Upeti, pewaris kerajaan Yan, hidup sebagai sandera di negara Qin. Pangeran di sana mengejeknya, tidak membiarkannya pulang. Upeti yang dihina berencana untuk membalas dendam pada pelaku. Setelah akhirnya melarikan diri dari tahanan, ia mulai memanggil para prajurit pemberani untuk berbaris di Uskup Qin. Tetapi rencana ahli waris Dan ditentang oleh mentornya. Dia menyarankan untuk tidak menyerang Qin sendirian, tetapi untuk menarik sekutu.

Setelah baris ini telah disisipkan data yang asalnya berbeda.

(* ===== verification/Services.v ===== *)
(** * Services of a project and the bridge's start

    [pybridge.py], [bridge/web_app.py] and [bridge/_service.py]: where a
    service's modules are looked for, which services the bridge knows, when
    the configured backends cannot run it, and the life of a worker process.
    The import system is a parameter: what importing a name gives, and
    whether a name can be found without running it. Sockets, forks, signals
    and threads are not modelled. *)

From Stdlib Require Import ZArith Lia.
From S2P Require Import Prelude PyStr Json MigService Config.

(** ** Looking for modules *)

(** What importing a module gives: the module, a [ModuleNotFoundError] with
    the name that is missing, or whatever else its code raises. *)
Inductive imported (M : Type) := Found (m : M) | NotFound (name : option string) | Broken (e : exn).
Arguments Found {M} _.
Arguments NotFound {M} _.
Arguments Broken {M} _.

Definition _ENTRY_MODULES : list string := ["_service"; "_service_args"; "_service_pybridge"].

Section resolve.
Context {M : Type} (import_module : string → imported M) (_module_exists : string → bool).

Definition module_not_found (name : string) : exn := raise_exn ImportError ("No module named '" +:+ name +:+ "'").

(** [None] when only the module, or a package it is in, is missing. *)
Definition _import_or_none (module_name : string) : res (option M) :=
  match import_module module_name with
  | Found m => Ok (Some m)
  | NotFound (Some name) =>
      if String.eqb name module_name || startswith (name +:+ ".") module_name then Ok None else Err (module_not_found name)
  | NotFound None => Err (module_not_found "?")
  | Broken e => Err e
  end.

Definition project (service_name : string) : string := "services." +:+ service_name.
Definition built_in (service_name : string) : string := "py_app_runner." +:+ service_name.

(** Whether the project has a package of that name with an entry module. *)
Definition owned (service_name : string) : bool := existsb (λ entry, _module_exists (project service_name +:+ "." +:+ entry)) _ENTRY_MODULES.

(** [None] is [False]. *)
Definition _resolve (service_name module : string) : res (option M) :=
  found ← _import_or_none (project service_name +:+ "." +:+ module);
  match found with
  | Some m => Ok (Some m)
  | None => if owned service_name then Ok None else _import_or_none (built_in service_name +:+ "." +:+ module)
  end.

Definition load_service_args (service_name : string) : res (option M) := _resolve service_name "_service_args".
Definition load_service_runner (service_name : string) : res (option M) := _resolve service_name "_service".
Definition load_service_pybridge (service_name : string) : res (option M) := _resolve service_name "_service_pybridge".

Definition load_service (service_name : string) : res M :=
  service ← _resolve service_name "_service";
  match service with
  | Some m => Ok m
  | None =>
      match import_module (project service_name) with
      | Found m => Ok m
      | NotFound name => Err (module_not_found (default "?" name))
      | Broken e => Err e
      end
  end.

(** A built-in module is only ever used when the project has no entry module
    of that name and importing the project's own fails for no reason but its
    absence; an error inside a project's module surfaces. *)
Lemma resolve_owner service_name module : 
  match import_module (project service_name +:+ "." +:+ module) with
  | Found m => _resolve service_name module = Ok (Some m)
  | Broken e => _resolve service_name module = Err e
  | NotFound _ =>
      ∀ m, _resolve service_name module = Ok (Some m) →
        owned service_name = false ∧ import_module (built_in service_name +:+ "." +:+ module) = Found m
  end.
Proof.
  unfold _resolve. destruct (import_module (project service_name +:+ "." +:+ module)) as [m|name|e] eqn:E.
  - unfold _import_or_none at 2. by rewrite E.
  - intros m. unfold _import_or_none at 2. rewrite E. destruct name as [name|]; [|done]. destruct (_ || _); [|done]. cbn [mbind res_bind].
    destruct (owned service_name); [done|]. unfold _import_or_none. cbv zeta.
    generalize (built_in service_name +:+ "." +:+ module). intros target. destruct (import_module target) as [x|[name'|]|e]; [by intros [= ->]|destruct (String.eqb _ _ || _); discriminate|discriminate|discriminate].
  - unfold _import_or_none at 2. by rewrite E.
Qed.
End resolve.

(** ** The services of the bridge *)
Section registry.
Context {M : Type}.

Definition services_placeholder : Type := list (string * M).
Definition cache_service (service_name : string) (service : M) (d : services_placeholder) : services_placeholder := dict_set service_name service d.
Definition register_alias (name : string) (handler : M) (d : services_placeholder) : services_placeholder := dict_set name handler d.
Definition get_service (service_name : string) (d : services_placeholder) : option M := dict_get service_name d.

(** A service as the bridge loads it: the name it gives itself, and the
    further routes. *)
Record endpoint := Endpoint { ep_service : M; ep_name : option string; ep_routes : list (string * M) }.

Fixpoint load_endpoints (load : string → res (option endpoint)) (names : list string) (d : services_placeholder) : res services_placeholder :=
  match names with
  | [] => Ok d
  | name :: names =>
      found ← load name;
      match found with
      | None => load_endpoints load names d
      | Some ep =>
          let d := cache_service (default name (ep_name ep)) (ep_service ep) d in
          load_endpoints load names (foldl (λ d r, cache_service r.1 r.2 d) d (ep_routes ep))
      end
  end.
End registry.

(** ** The configured backends *)
Definition redis_configured (redis_hostname : option string) : bool :=
  match redis_hostname with Some s => negb (String.eqb s "") | None => false end.

Definition backend_config_error (main : db_entry) (redis_hostname : option string) (api_key_use_db websockets : bool) : option string :=
  match db_driver main with
  | Err e => Some (sq "config['db']['main']: " +:+ exn_msg e)
  | Ok driver =>
      if websockets && negb (redis_configured redis_hostname) then
        Some ("The bridge has WebSocket routes, which relay messages through Redis, but " +:+ sq "config['db']['redis'] has no hostname.")
      else if String.eqb driver SQLITE && api_key_use_db then
        Some "api_key_use_db needs Postgres: the api_keys table uses text[] and cidr[] columns."
      else None
  end.

Definition max_body_size (settings : list (string * json)) : json :=
  match dict_get "max_body_size" settings with
  | Some v => if truthy v then v else JInt (10 * 1024 * 1024)
  | None => JInt (10 * 1024 * 1024)
  end.

(** The settings of the application: the project's own with the handlers of
    its routes, and a default for each that is missing. *)
Definition setdefault (key : string) (value : json) (d : list (string * json)) : list (string * json) :=
  match dict_get key d with Some _ => d | None => dict_set key value d end.

Definition application_settings (handlers : json) (config app_settings : list (string * json)) : list (string * json) :=
  let kwargs := foldl (λ d kv, dict_set kv.1 kv.2 d) [("autoreload", JBool false); ("xheaders", JBool true)] app_settings in
  setdefault "websocket_ping_timeout" (JInt 30) (setdefault "websocket_ping_interval" (JInt 30)
    (setdefault "debug" (JBool (is_env_dev config)) (dict_set "handlers" handlers kwargs))).

(** A setting the project gives is kept, but for the handlers. *)
Lemma settings_kept handlers config app_settings key v : NoDup app_settings.*1 → key ≠ "handlers" → dict_get key app_settings = Some v →
  dict_get key (application_settings handlers config app_settings) = Some v.
Proof.
  intros Hnd Hh Hg. assert (Hd : ∀ k value d, dict_get key d = Some v → dict_get key (setdefault k value d) = Some v).
  { intros k value d E. unfold setdefault. destruct (dict_get k d) eqn:Ek; [done|]. rewrite dict_get_set. case_decide; [congruence|done]. }
  unfold application_settings. do 3 apply Hd. clear Hd. rewrite dict_get_set, decide_False by congruence. generalize ([("autoreload", JBool false); ("xheaders", JBool true)] : list (string * json)).
  assert (Hrest : ∀ l d, dict_get key d = Some v → key ∉ l.*1 → dict_get key (foldl (λ d (kv : string * json), dict_set kv.1 kv.2 d) d l) = Some v).
  { induction l as [|[k u] l IH]; intros d Hd Hn; [done|]. cbn [foldl fst snd]. cbn in Hn. apply not_elem_of_cons in Hn as [Hn1 Hn2].
    apply IH; [|done]. by rewrite dict_get_set, decide_False by congruence. }
  induction app_settings as [|[k u] l IH]; intros d; [done|]. cbn [foldl fst snd]. apply NoDup_cons in Hnd as [Hnew Hnd]. cbn [dict_get] in Hg.
  case_decide as Hk; [|by apply IH]. injection Hg as ->. subst k. apply Hrest; [by rewrite dict_get_set, decide_True|done].
Qed.

(** ** A worker process *)
Section worker.
Context {S : Type} (open_main close_main : prog S ()) (redis_pool : option (prog S ())).
Context (start_manager stop_manager : prog S ()) (start_server : prog S ()).

(** [child_process_initializer]: [redis_pool] closes the pool there is. *)
Definition child_process_initializer (websockets : bool) : prog S () :=
  _ ← open_main;
  _ ← (if websockets then start_manager else mret ());
  try_finally start_server
    (_ ← (if websockets then stop_manager else mret ());
     _ ← (match redis_pool with Some close => close | None => mret () end);
     close_main).

(** However serving ends, what was opened is closed, as long as closing one
    thing does not fail. *)
Lemma child_closes (websockets : bool) w w1 w2 w3 w4 w5 r :
  open_main w = (w1, Ok ()) → (if websockets then start_manager else mret ()) w1 = (w2, Ok ()) → start_server w2 = (w3, r) →
  (if websockets then stop_manager else mret ()) w3 = (w4, Ok ()) → (match redis_pool with Some close => close | None => mret () end) w4 = (w5, Ok ()) →
  child_process_initializer websockets w
  = match close_main w5 with (w6, Ok _) => (w6, r) | (w6, Err e) => (w6, Err e) end.
Proof.
  intros E1 E2 E3 E4 E5. unfold child_process_initializer. erewrite bind_ok by exact E1. erewrite bind_ok by exact E2.
  unfold try_finally. rewrite E3. erewrite bind_ok by exact E4. erewrite bind_ok by exact E5. by destruct (close_main w5) as [w6 [[]|]].
Qed.
End worker.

"Hati tidak sabar!" - seru pewarisnya. Kemudian sang mentor memperkenalkan kepada tuannya, resi terkenal Tien Guan, yang diterima di istana dengan segala hormat. Selama tiga bulan, orang bijak merenungkan bagaimana membantu Dan, dan kemudian dia menyarankan dari semua orang pemberani kerajaan untuk memilih Jing Ke tertentu yang bisa menyelesaikan pekerjaan balas dendam yang hebat. Ahli waris menerima saran itu, dan meminta orang bijak untuk merahasiakan semuanya. Dia, tersinggung oleh tidak percaya, bunuh diri - menelan lidahnya dan mati.
Ketika Jing Ke mengetahui apa yang dia harus penuhi, dia mengembangkan rencana khusus: untuk memberikan pemimpin Qin dengan kepala musuhnya dan gambar tanah yang belum ditaklukkan olehnya, dan kemudian membunuh penjahatnya. Jadi dia pergi ke Qin. Rencananya hampir sukses. Ketika dia sudah membawa belati untuk menghukum pangeran Qin, dan mendaftar semua kesalahannya, dia dengan rendah hati meminta izin sebelum mati untuk mendengarkan sitar. Selir mulai bernyanyi, sang pangeran membebaskan diri dan bergegas pergi. Jing Ke melemparkan belati, tetapi gagal. Tapi sang pangeran menghunus pedangnya dan kompartemen untuk penyerang dengan kedua tangannya. Seperti kata pepatah, dia tidak membalas tuannya, juga tidak mencapai prestasi.